Storm
Snaps Heat Plague; 4 More Drown
Man and
Woman Struck By Lightning; Mercury Tumbles
A
violent electric storm, which paralyzed a South Camden woman,
accompanied by a driving rain tumbled the mercury last night
and ended, temporarily, the six-day heat wave.
The
storm came after four persons were added yesterday to the five
drowning victims of Saturday and Sunday. Nine persons, in all,
have lost their lives in South Jersey waters during the last
three days.
The
woman paralyzed is Mrs. Mary Bradley, 28, a temporary inmate
of the American Gospel Mission Women's and Children's
Emergency Home, at 517 South
Fifth Street. She was struck by lightning.
Edward
Saunders, 28, of 520 Jefferson
Street, station-master at the
Newton Avenue barns of Public Service, was struck by lightning
as he sat at a telephone switchboard. He was treated at Cooper
Hospital.
Telephone
poles, carrying hundreds of wires, were felled in many
sections of the city as the sharp flashes of lightning
illuminated the sky for miles.
Firemen
were called upon to extinguish several fires as the lightning
struck various objects. Many "monkey" runs were made
during the height of the storm, when false alarms were caused
by the lightning flashes.
Yesterday's
drownings made nine since noon Saturday.
Many
additional prostrations were reported as the temperature
soared to 93 at 3 p. m., within a single degree of the
all-time record for the date made 19 years ago, on June 12,
1914.
The
thunder showers beginning shortly after 9.30 p. m., toppled
the temperature 15 degrees in two hours the first actual
relief since last Wednesday.
The
weather man predicted "comfortable" temperatures for
today, with the level for the day in the low 80's.
The
only heat prostration in the city treated at the local
hospitals was that of Miss Catherine Errickson, 23, of 517 Haddon
Avenue.
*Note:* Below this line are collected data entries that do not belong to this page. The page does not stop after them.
Lemma decode1_sound rd cp n :
  (∀ i, 0 <= rd i < 256) → decode1 rd = Some (cp, n) →
  scalar cp ∧ rd <$> seq 0 n = utf8_encode1 cp.
Proof.
  intros Hrd. unfold decode1. rewrite utf8_lead_ref by done. unfold lead_ref.
  pose proof (Hrd 0%nat).
  repeat match goal with |- context [if ?b <? ?c then _ else _] => destruct (Z.ltb_spec b c) end;
    try done; cbn [Nat.sub];
    repeat (rewrite utf8_continuation_S by (done || lia);
            match goal with |- context [(128 <=? ?b) && (?b <? 192)] =>
              destruct (Z.leb_spec 128 b), (Z.ltb_spec b 192); simpl andb; try done end);
    cbn [utf8_continuation];
    (match goal with |- context [utf8_invalid_cp ?c ?k] =>
      destruct (utf8_invalid_cp c k) eqn:E; [done|]; unfold utf8_invalid_cp in E end);
    intros [= <- <-];
    repeat (apply orb_false_iff in E as [E ?]);
    repeat match goal with
    | H : context [bool_decide (?a ≠ ?b)] |- _ =>
        first [rewrite (bool_decide_eq_false_2 (a ≠ b)) in H by lia
              |rewrite (bool_decide_eq_true_2 (a ≠ b)) in H by lia]
    end;
    rewrite ?andb_true_r, ?andb_false_r in *;
    repeat match goal with H : _ && _ = false |- _ => apply andb_false_iff in H end;
    rewrite ?Z.leb_gt, ?Z.ltb_ge in *;
    (split; [unfold scalar; lia|]);
    unfold utf8_encode1;
    repeat match goal with |- context [if ?b <? ?c then _ else _] => destruct (Z.ltb_spec b c) end;
    try lia; simpl; repeat (apply (f_equal2 cons); [lia_div|]); done.
Qed.

Lemma utf8_valid_cp cp n :
  scalar cp → n = length (utf8_encode1 cp) → utf8_invalid_cp cp n = false.
Proof.
  intros [Hr Hs] ->. unfold utf8_encode1, utf8_invalid_cp.
  repeat match goal with |- context [if ?b <? ?c then _ else _] => destruct (Z.ltb_spec b c) end;
    simpl length;
    repeat match goal with
    | |- context [?b <? ?c] => destruct (Z.ltb_spec b c); try lia
    | |- context [?b <=? ?c] => destruct (Z.leb_spec b c); try lia
    end; reflexivity.
Qed.

Lemma decode1_complete rd cp n :
  (∀ i, 0 <= rd i < 256) → scalar cp → rd <$> seq 0 n = utf8_encode1 cp →
  decode1 rd = Some (cp, n).
Proof.
  intros Hrd Hcp Hb.
  assert (n = length (utf8_encode1 cp)) as Hn
    by (rewrite <- Hb, length_fmap, length_seq; done).
  pose proof (utf8_valid_cp cp n Hcp Hn) as Hv. destruct Hcp as [Hr Hs].
  unfold decode1. rewrite utf8_lead_ref by done. unfold lead_ref.
  unfold utf8_encode1 in Hb, Hn.
  repeat match type of Hb with context [if ?b <? ?c then _ else _] =>
      destruct (Z.ltb_spec b c) end;
    simpl in Hn; subst n; simpl in Hb; injection Hb; intros; clear Hb;
    repeat match goal with |- context [if ?b <? ?c then _ else _] =>
      destruct (Z.ltb_spec b c); try lia_div end; cbn [Nat.sub];
    repeat (rewrite utf8_continuation_S by (done || lia_div);
            match goal with |- context [(128 <=? ?b) && (?b <? 192)] =>
              destruct (Z.leb_spec 128 b), (Z.ltb_spec b 192); simpl andb; try lia_div end);
    cbn [utf8_continuation];
    (match goal with |- context [utf8_invalid_cp ?c _] =>
       replace c with cp by lia_div end);
    by rewrite Hv.
Qed.

Lemma utf8_encode1_bytes cp j b :
  scalar cp → utf8_encode1 cp !! j = Some b →
  0 <= b < 256 ∧ ((1 <= j)%nat → 128 <= b < 192).
Proof.
  intros [Hr Hs]. unfold utf8_encode1.
  repeat match goal with |- context [if ?b <? ?c then _ else _] => destruct (Z.ltb_spec b c) end;
    destruct j as [|[|[|[|j]]]]; simpl; intros; simplify_eq; split; intros; lia_div.
Qed.

Lemma utf8_encode1_nonempty cp : (0 < length (utf8_encode1 cp))%nat.
Proof. unfold utf8_encode1. repeat case_match; simpl; lia. Qed.

Lemma utf8_continuation_shift rd k i j cp :
  utf8_continuation rd k (i + j) cp = utf8_continuation (λ x, rd (i + x)%nat) k j cp.
Proof.
  revert j cp. induction k as [|k IH]; intros j cp; simpl; [done|].
  case_bool_decide; [done|]. by rewrite <- Nat.add_succ_r, IH.
Qed.

Lemma is_valid_utf8_step fuel s after i :
  (i < length s)%nat →
  is_valid_utf8_loop (S fuel) s after i =
  match decode1 (λ k, mem_at s after (i + k)%nat) with
  | None => false
  | Some (_, n) => is_valid_utf8_loop fuel s after (i + n)
  end.
Proof.
  intros Hi. simpl. rewrite bool_decide_eq_true_2 by done. unfold decode1.
  rewrite Nat.add_0_r. destruct (utf8_lead _) as [[n cp]|]; [|done].
  replace (S i) with (i + 1)%nat by lia. rewrite utf8_continuation_shift.
  destruct (utf8_continuation _ _ _ _); [|done]. by destruct (utf8_invalid_cp _ _).
Qed.

(** The bytes that follow the view do not continue a sequence (NUL does not). *)
Definition terminated (after : nat → ascii) : Prop := ¬ 128 <= uch (after 0%nat) < 192.

Lemma mem_at_range s after i : 0 <= mem_at s after i < 256.
Proof. apply uch_range. Qed.

Lemma utf8_take s after i n cp :
  terminated after → (i <= length s)%nat → (0 < n)%nat → (i < length s)%nat → scalar cp →
  (λ k, mem_at s after (i + k)%nat) <$> seq 0 n = utf8_encode1 cp →
  (i + n <= length s)%nat ∧ drop i s = (byte_of <$> utf8_encode1 cp) ++ drop (i + n) s.
Proof.
  intros Hterm Hi Hn Hlt Hcp Heq.
  assert (i + n <= length s)%nat as Hle.
  { destruct (decide (i + n <= length s)%nat); [done|]. exfalso. apply Hterm.
    assert (utf8_encode1 cp !! (length s - i)%nat = Some (uch (after 0%nat))) as Hb.
    { rewrite <- Heq, list_lookup_fmap, lookup_seq_lt by lia. simpl. f_equal. unfold mem_at.
      rewrite lookup_ge_None_2 by lia. simpl. do 2 f_equal. lia. }
    apply utf8_encode1_bytes in Hb as [_ Hb]; [|done]. apply Hb. lia. }
  split; [done|]. rewrite <- Heq. rewrite <- (take_drop n (drop i s)) at 1.
  rewrite drop_drop. f_equal. apply list_eq. intros k.
  rewrite !list_lookup_fmap. destruct (decide (k < n)%nat).
  - rewrite lookup_take_lt, lookup_seq_lt, lookup_drop by lia. simpl.
    destruct (lookup_lt_is_Some_2 s (i + k)) as [c Hc]; [lia|].
    unfold mem_at. rewrite Hc. simpl. by rewrite byte_of_uch.
  - rewrite lookup_take_ge by lia. by rewrite lookup_seq_ge by lia.
Qed.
She collapsed while walking along Haddon
Avenue, near Carman
Street, and was taken to the Cooper
Hospital. After treatment she was taken to her home.
Lightning
struck a storeroom of the Public Service Co-ordinated
Transport Company, Mt. Ephraim Avenue and
Border
Street,
causing a small fire which was soon extinguished.
A
pole at Highland and Terrace Avenues was struck and set on
fire by lightning, many of the wires burning and dropping to
the ground. Another pole at Thirty-seventh and Parrish streets
was hit by a lightning flash.
One
of the false alarms occurred when lightning struck a utility
alarm box at the New York Ship Yard.
Mrs.
Bradley was ill at the mission home, and was being attended by
Mrs. Adeline Brewim and Mrs. Catherine Bradley, no relation,
when the bolt came in the window and struck her bed.
Police
were called and took the woman to Cooper
Hospital, where she was to have gone tomorrow for an
operation, where physicians said her condition was critical.
Mrs. Bradley was unable to talk when taken into the hospital
and her entire right side was paralyzed.
Police
notified the woman's husband, who was working in Philadelphia,
of the accident.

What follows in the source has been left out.